[Opening GIVEN DATA section]

(** A store through the resolved pointer.  [resolve_address] accepts the
    address [end] of a range, which is one byte past its table:
    - offset 16 of a [scancode] table is the first byte of the [joystick]
      table that follows it in [joypad_t.map];
    - offset 16 of a [joystick] table is the first byte of the pointer
      [input.source] that follows it in [joypad_t];
    - offset 128 of [v4sa_scancodes] is the first byte of the object that
      follows the table in memory.  The C file does not fix which one that
      is; the model lays the two arrays out in the order of their
      definitions, [v4sa_scancodes] and then [joypad], so that the byte is
      [joypad[0].map.scancode[0]]. *)
Definition mem_store (c : mem_table * Z) (v : Z) (s : ikbd) : ikbd :=
  let (t, k) := c in
  match t with
  | MAP_scancode p =>
      if k <? 16
      then on_pad p (fun jp => pad_set_map_scancode (aset (map_scancode jp) k v) jp) s
      else on_pad p (fun jp => pad_set_map_joystick (aset (map_joystick jp) (k - 16) v) jp) s
  | MAP_joystick p =>
      if k <? 16
      then on_pad p (fun jp => pad_set_map_joystick (aset (map_joystick jp) k v) jp) s
      else on_pad p (fun jp => pad_set_input_source (patch_source v (input_source jp)) jp) s
  | TBL_v4sa_scancodes =>
      if k <? 128
      then set_v4sa_scancodes (aset (v4sa_scancodes s) k v) s
      else on_pad 0 (fun jp => pad_set_map_scancode (aset (map_scancode jp) (k - 128) v) jp) s
  end.

(** The byte behind the resolved pointer, at the same places. *)
Definition mem_fetch (c : mem_table * Z) (s : ikbd) : Z :=
  let (t, k) := c in
  match t with
  | MAP_scancode p =>
      let jp := aget joypad_default0 (joypad s) p in
      if k <? 16 then aget 0 (map_scancode jp) k
      else aget 0 (map_joystick jp) (k - 16)
  | MAP_joystick p =>
      let jp := aget joypad_default0 (joypad s) p in
      if k <? 16 then aget 0 (map_joystick jp) k
      else source_byte (input_source jp) s
  | TBL_v4sa_scancodes =>
      if k <? 128 then aget 0 (v4sa_scancodes s) k
      else aget 0 (map_scancode (aget joypad_default0 (joypad s) 0)) (k - 128)
  end.

Definition IKBD_Cmd_LoadMemory (s : ikbd) : ikbd :=
  s |> set_MemoryLoadNbBytesAddr (Z.lor (Z.shiftl (arg s 1) 8) (arg s 2))
    |> set_MemoryLoadNbBytesTotal (arg s 3)
    |> set_MemoryLoadNbBytesLeft (arg s 3)
    |> set_MemoryLoadCrc crc32_reset.

Definition IKBD_Cmd_ReadMemory (s : ikbd) : ikbd :=
  let s := s |> acia_ikbd_rx 0xF6 |> acia_ikbd_rx 0x20 in
  let addr := Z.lor (Z.shiftl (arg s 1) 8) (arg s 2) in
  for_range 6
    (fun i s =>
       match resolve_address (addr + i) with
       | Some c => acia_ikbd_rx (mem_fetch c s) s
       | None => acia_ikbd_rx 0x00 s
       end)
    s.

Definition IKBD_Cmd_Execute (s : ikbd) : ikbd :=
  match pIKBD_CustomCodeHandler_Write (custom s) with
  | Some _ => set_IKBD_ExeMode true s
  | None => s
  end.

(** *** The "report current setting" family *)

(** [n] calls of [acia_ikbd_rx (0)]. *)
Definition send_zeros (n : nat) (s : ikbd) : ikbd :=
  Nat.iter n (acia_ikbd_rx 0) s.

Definition IKBD_Cmd_ReportMouseAction (s : ikbd) : ikbd :=
  s |> acia_ikbd_rx 0xF6 |> acia_ikbd_rx 7
    |> acia_ikbd_rx (Action (Mouse (KeyboardProcessor s)))
    |> send_zeros 5.

(** The [switch] has no [default]: with the mouse off only the header goes
    out. *)
Definition IKBD_Cmd_ReportMouseMode (s : ikbd) : ikbd :=
  let kp := KeyboardProcessor s in
  let s := acia_ikbd_rx 0xF6 s in
  if MouseMode kp =? AUTOMODE_MOUSEREL then
    s |> acia_ikbd_rx 8 |> send_zeros 6
  else if MouseMode kp =? AUTOMODE_MOUSEABS then
    s |> acia_ikbd_rx 9
      |> acia_ikbd_rx (Z.shiftr (MaxX (Abs kp)) 8)
      |> acia_ikbd_rx (MaxX (Abs kp))
      |> acia_ikbd_rx (Z.shiftr (MaxY (Abs kp)) 8)
      |> acia_ikbd_rx (MaxY (Abs kp))
      |> send_zeros 2
  else if MouseMode kp =? AUTOMODE_MOUSECURSOR then
    s |> acia_ikbd_rx 10
      |> acia_ikbd_rx (KeyCodeDeltaX (Mouse kp))
      |> acia_ikbd_rx (KeyCodeDeltaY (Mouse kp))
      |> send_zeros 4
  else s.

Definition IKBD_Cmd_ReportMouseThreshold (s : ikbd) : ikbd :=
  s |> acia_ikbd_rx 0xF6 |> acia_ikbd_rx 0x0B
    |> acia_ikbd_rx (XThreshold (Mouse (KeyboardProcessor s)))
    |> acia_ikbd_rx (YThreshold (Mouse (KeyboardProcessor s)))
    |> send_zeros 4.

Definition IKBD_Cmd_ReportMouseScale (s : ikbd) : ikbd :=
  s |> acia_ikbd_rx 0xF6 |> acia_ikbd_rx 0x0C
    |> acia_ikbd_rx (XScale (Mouse (KeyboardProcessor s)))
    |> acia_ikbd_rx (YScale (Mouse (KeyboardProcessor s)))
    |> send_zeros 4.

Definition IKBD_Cmd_ReportMouseVertical (s : ikbd) : ikbd :=
  s |> acia_ikbd_rx 0xF6
    |> acia_ikbd_rx
         (if YAxis (Mouse (KeyboardProcessor s)) =? -1 then 0x0F else 0x10)
    |> send_zeros 6.

Definition IKBD_Cmd_ReportMouseAvailability (s : ikbd) : ikbd :=
  s |> acia_ikbd_rx 0xF6
    |> acia_ikbd_rx
         (if MouseMode (KeyboardProcessor s) =? AUTOMODE_OFF then 0x12 else 0x00)
    |> send_zeros 6.

Definition IKBD_Cmd_ReportJoystickMode (s : ikbd) : ikbd :=
  s |> acia_ikbd_rx 0xF6
    |> acia_ikbd_rx
         (if JoystickMode (KeyboardProcessor s) =? AUTOMODE_JOYSTICK
          then 0x14 else 0x15)
    |> send_zeros 6.

Definition IKBD_Cmd_ReportJoystickAvailability (s : ikbd) : ikbd :=
  s |> acia_ikbd_rx 0xF6
    |> acia_ikbd_rx
         (if JoystickMode (KeyboardProcessor s) =? AUTOMODE_OFF
          then 0x1A else 0x00)
    |> send_zeros 6.

(** ** The command table and the dispatcher *)

(** The functions [pCallFunction] can point at. *)
Inductive command : Type :=
  | Cmd_Reset | Cmd_MouseAction | Cmd_RelMouseMode | Cmd_AbsMouseMode
  | Cmd_MouseCursorKeycodes | Cmd_SetMouseThreshold | Cmd_SetMouseScale
  | Cmd_ReadAbsMousePos | Cmd_SetInternalMousePos | Cmd_SetYAxisDown
  | Cmd_SetYAxisUp | Cmd_StartKeyboardTransfer | Cmd_TurnMouseOff
  | Cmd_StopKeyboardTransfer | Cmd_ReturnJoystickAuto | Cmd_StopJoystick
  | Cmd_ReturnJoystick | Cmd_SetJoystickMonitoring
  | Cmd_SetJoystickFireDuration | Cmd_SetCursorForJoystick
  | Cmd_DisableJoysticks | Cmd_SetClock | Cmd_ReadClock | Cmd_LoadMemory
  | Cmd_ReadMemory | Cmd_Execute | Cmd_ReportMouseAction
  | Cmd_ReportMouseMode | Cmd_ReportMouseThreshold | Cmd_ReportMouseScale
  | Cmd_ReportMouseVertical | Cmd_ReportMouseAvailability
  | Cmd_ReportJoystickMode | Cmd_ReportJoystickAvailability.
(** * Cantilevered beam problem: a shallow embedding of
      [cantilevered_beam_problem.py] and the properties of its evaluator.

    Modelling conventions.

    - A Python object is a [pyval].  Only the builtin types that matter for
      the evaluator are represented: [None], [bool], [int], [float], [str],
      [list] and [tuple].
    - A Python [float] is a [pyfloat]: a rational, or one of the special
      values [inf], [-inf], [nan].  Every arithmetic operation on finite
      floats rounds its exact result to the nearest binary64 value, ties to
      even ([Binary64.round]), as IEEE 754 arithmetic does; a decimal
      literal stands for the binary64 value nearest to it ([double]), and
      [x ** n] is the correctly rounded power.  The
      exponent range is not bounded: overflow, gradual underflow and signed
      zeros are not modelled (the evaluator only computes with values that
      passed its bounds checks, between 1e-4 and 1e10 in magnitude).
    - A call either returns a value or raises an exception ([outcome]); a
      method is a computation over the world it runs in ([M]): the attributes
      of [self] and the state of the generator behind the [random] module. *)

From Stdlib Require Import ZArith QArith Qround Qreduction Qpower Qabs Lqa Lia.
From stdpp Require Import base gmap strings list.

Open Scope Q_scope.

(** ** Python values *)

#[local] Set Warnings "-register-all".

Inductive pyfloat : Type :=
| Fin (q : Q)
| PInf
| NInf
| NaN.

Inductive pyval : Type :=
| VNone
| VBool (b : bool)
| VInt (z : Z)
| VFloat (f : pyfloat)
| VStr (s : string)
| VList (l : list pyval)
| VTuple (l : list pyval).

Inductive exn : Type :=
| TypeError
| ValueError
| OverflowError
| ZeroDivisionError
| IndexError
| KeyError.

Inductive outcome (A : Type) : Type :=
| Returns (a : A)
| Raises (e : exn).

[Closing GIVEN DATA section]

Show, from the listing above, every line holding the word "that".

• [SOLUTION]
      table that follows it in [joypad_t.map];
      [input.source] that follows it in [joypad_t];
    - offset 128 of [v4sa_scancodes] is the first byte of the object that
      follows the table in memory.  The C file does not fix which one that
      definitions, [v4sa_scancodes] and then [joypad], so that the byte is
    - A Python object is a [pyval].  Only the builtin types that matter for
      zeros are not modelled (the evaluator only computes with values that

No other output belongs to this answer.